** Materials provided follows **
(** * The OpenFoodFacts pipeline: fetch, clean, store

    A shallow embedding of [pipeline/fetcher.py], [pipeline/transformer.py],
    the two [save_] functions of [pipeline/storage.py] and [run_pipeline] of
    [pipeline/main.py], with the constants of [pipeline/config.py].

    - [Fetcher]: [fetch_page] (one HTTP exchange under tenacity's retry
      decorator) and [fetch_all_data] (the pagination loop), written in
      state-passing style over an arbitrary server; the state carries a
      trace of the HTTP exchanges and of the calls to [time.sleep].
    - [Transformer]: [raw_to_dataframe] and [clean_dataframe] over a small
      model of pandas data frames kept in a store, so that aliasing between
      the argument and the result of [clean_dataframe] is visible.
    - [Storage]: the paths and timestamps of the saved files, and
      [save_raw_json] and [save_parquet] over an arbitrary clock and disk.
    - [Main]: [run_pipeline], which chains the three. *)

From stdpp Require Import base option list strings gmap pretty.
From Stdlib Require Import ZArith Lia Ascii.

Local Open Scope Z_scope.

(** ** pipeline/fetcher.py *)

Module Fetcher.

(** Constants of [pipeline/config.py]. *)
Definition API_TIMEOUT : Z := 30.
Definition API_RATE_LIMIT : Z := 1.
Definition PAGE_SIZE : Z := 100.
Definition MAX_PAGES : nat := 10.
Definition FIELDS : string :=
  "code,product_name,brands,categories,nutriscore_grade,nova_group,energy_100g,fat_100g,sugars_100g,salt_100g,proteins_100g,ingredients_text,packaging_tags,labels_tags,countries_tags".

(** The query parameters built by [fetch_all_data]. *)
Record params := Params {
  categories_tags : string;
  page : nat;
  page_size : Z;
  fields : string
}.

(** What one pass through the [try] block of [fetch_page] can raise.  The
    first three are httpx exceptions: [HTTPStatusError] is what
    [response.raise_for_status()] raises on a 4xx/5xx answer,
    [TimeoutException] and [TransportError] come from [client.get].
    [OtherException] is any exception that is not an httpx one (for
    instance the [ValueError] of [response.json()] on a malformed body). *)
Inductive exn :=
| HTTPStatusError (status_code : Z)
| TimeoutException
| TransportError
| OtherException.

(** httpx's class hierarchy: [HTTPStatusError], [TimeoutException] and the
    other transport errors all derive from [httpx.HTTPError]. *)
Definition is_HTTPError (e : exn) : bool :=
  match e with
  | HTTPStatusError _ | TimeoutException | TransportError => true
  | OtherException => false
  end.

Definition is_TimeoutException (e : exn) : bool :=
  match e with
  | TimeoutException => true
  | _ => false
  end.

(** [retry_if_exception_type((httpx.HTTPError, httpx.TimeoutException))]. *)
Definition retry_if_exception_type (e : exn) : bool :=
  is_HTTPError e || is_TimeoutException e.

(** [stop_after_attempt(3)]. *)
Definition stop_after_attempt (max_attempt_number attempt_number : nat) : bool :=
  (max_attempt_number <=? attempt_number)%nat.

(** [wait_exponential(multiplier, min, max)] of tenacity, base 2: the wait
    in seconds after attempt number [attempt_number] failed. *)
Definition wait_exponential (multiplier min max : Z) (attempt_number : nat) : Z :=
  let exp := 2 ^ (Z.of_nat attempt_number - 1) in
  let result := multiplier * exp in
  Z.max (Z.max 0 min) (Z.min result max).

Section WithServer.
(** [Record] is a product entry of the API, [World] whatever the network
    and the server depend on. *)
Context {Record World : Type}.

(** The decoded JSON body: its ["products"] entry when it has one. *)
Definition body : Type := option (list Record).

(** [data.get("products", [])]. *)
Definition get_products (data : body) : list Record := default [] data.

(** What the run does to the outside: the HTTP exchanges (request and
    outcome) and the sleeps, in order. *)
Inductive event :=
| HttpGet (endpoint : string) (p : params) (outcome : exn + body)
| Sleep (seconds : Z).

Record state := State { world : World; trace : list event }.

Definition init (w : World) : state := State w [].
** End of Materials provided **
◆ What the exercise asks
Your reply should consist of the records, copied exactly.

◆ Exercise response
(** * The OpenFoodFacts pipeline: fetch, clean, store

    A shallow embedding of [pipeline/fetcher.py], [pipeline/transformer.py],
    the two [save_] functions of [pipeline/storage.py] and [run_pipeline] of
    [pipeline/main.py], with the constants of [pipeline/config.py].

    - [Fetcher]: [fetch_page] (one HTTP exchange under tenacity's retry
      decorator) and [fetch_all_data] (the pagination loop), written in
      state-passing style over an arbitrary server; the state carries a
      trace of the HTTP exchanges and of the calls to [time.sleep].
    - [Transformer]: [raw_to_dataframe] and [clean_dataframe] over a small
      model of pandas data frames kept in a store, so that aliasing between
      the argument and the result of [clean_dataframe] is visible.
    - [Storage]: the paths and timestamps of the saved files, and
      [save_raw_json] and [save_parquet] over an arbitrary clock and disk.
    - [Main]: [run_pipeline], which chains the three. *)

From stdpp Require Import base option list strings gmap pretty.
From Stdlib Require Import ZArith Lia Ascii.

Local Open Scope Z_scope.

(** ** pipeline/fetcher.py *)

Module Fetcher.

(** Constants of [pipeline/config.py]. *)
Definition API_TIMEOUT : Z := 30.
Definition API_RATE_LIMIT : Z := 1.
Definition PAGE_SIZE : Z := 100.
Definition MAX_PAGES : nat := 10.
Definition FIELDS : string :=
  "code,product_name,brands,categories,nutriscore_grade,nova_group,energy_100g,fat_100g,sugars_100g,salt_100g,proteins_100g,ingredients_text,packaging_tags,labels_tags,countries_tags".

(** The query parameters built by [fetch_all_data]. *)
Record params := Params {
  categories_tags : string;
  page : nat;
  page_size : Z;
  fields : string
}.

(** What one pass through the [try] block of [fetch_page] can raise.  The
    first three are httpx exceptions: [HTTPStatusError] is what
    [response.raise_for_status()] raises on a 4xx/5xx answer,
    [TimeoutException] and [TransportError] come from [client.get].
    [OtherException] is any exception that is not an httpx one (for
    instance the [ValueError] of [response.json()] on a malformed body). *)
Inductive exn :=
| HTTPStatusError (status_code : Z)
| TimeoutException
| TransportError
| OtherException.

(** httpx's class hierarchy: [HTTPStatusError], [TimeoutException] and the
    other transport errors all derive from [httpx.HTTPError]. *)
Definition is_HTTPError (e : exn) : bool :=
  match e with
  | HTTPStatusError _ | TimeoutException | TransportError => true
  | OtherException => false
  end.

Definition is_TimeoutException (e : exn) : bool :=
  match e with
  | TimeoutException => true
  | _ => false
  end.

(** [retry_if_exception_type((httpx.HTTPError, httpx.TimeoutException))]. *)
Definition retry_if_exception_type (e : exn) : bool :=
  is_HTTPError e || is_TimeoutException e.

(** [stop_after_attempt(3)]. *)
Definition stop_after_attempt (max_attempt_number attempt_number : nat) : bool :=
  (max_attempt_number <=? attempt_number)%nat.

(** [wait_exponential(multiplier, min, max)] of tenacity, base 2: the wait
    in seconds after attempt number [attempt_number] failed. *)
Definition wait_exponential (multiplier min max : Z) (attempt_number : nat) : Z :=
  let exp := 2 ^ (Z.of_nat attempt_number - 1) in
  let result := multiplier * exp in
  Z.max (Z.max 0 min) (Z.min result max).

Section WithServer.
(** [Record] is a product entry of the API, [World] whatever the network
    and the server depend on. *)
Context {Record World : Type}.

(** The decoded JSON body: its ["products"] entry when it has one. *)
Definition body : Type := option (list Record).

(** [data.get("products", [])]. *)
Definition get_products (data : body) : list Record := default [] data.

(** What the run does to the outside: the HTTP exchanges (request and
    outcome) and the sleeps, in order. *)
Inductive event :=
| HttpGet (endpoint : string) (p : params) (outcome : exn + body)
| Sleep (seconds : Z).

Record state := State { world : World; trace : list event }.

Definition init (w : World) : state := State w [].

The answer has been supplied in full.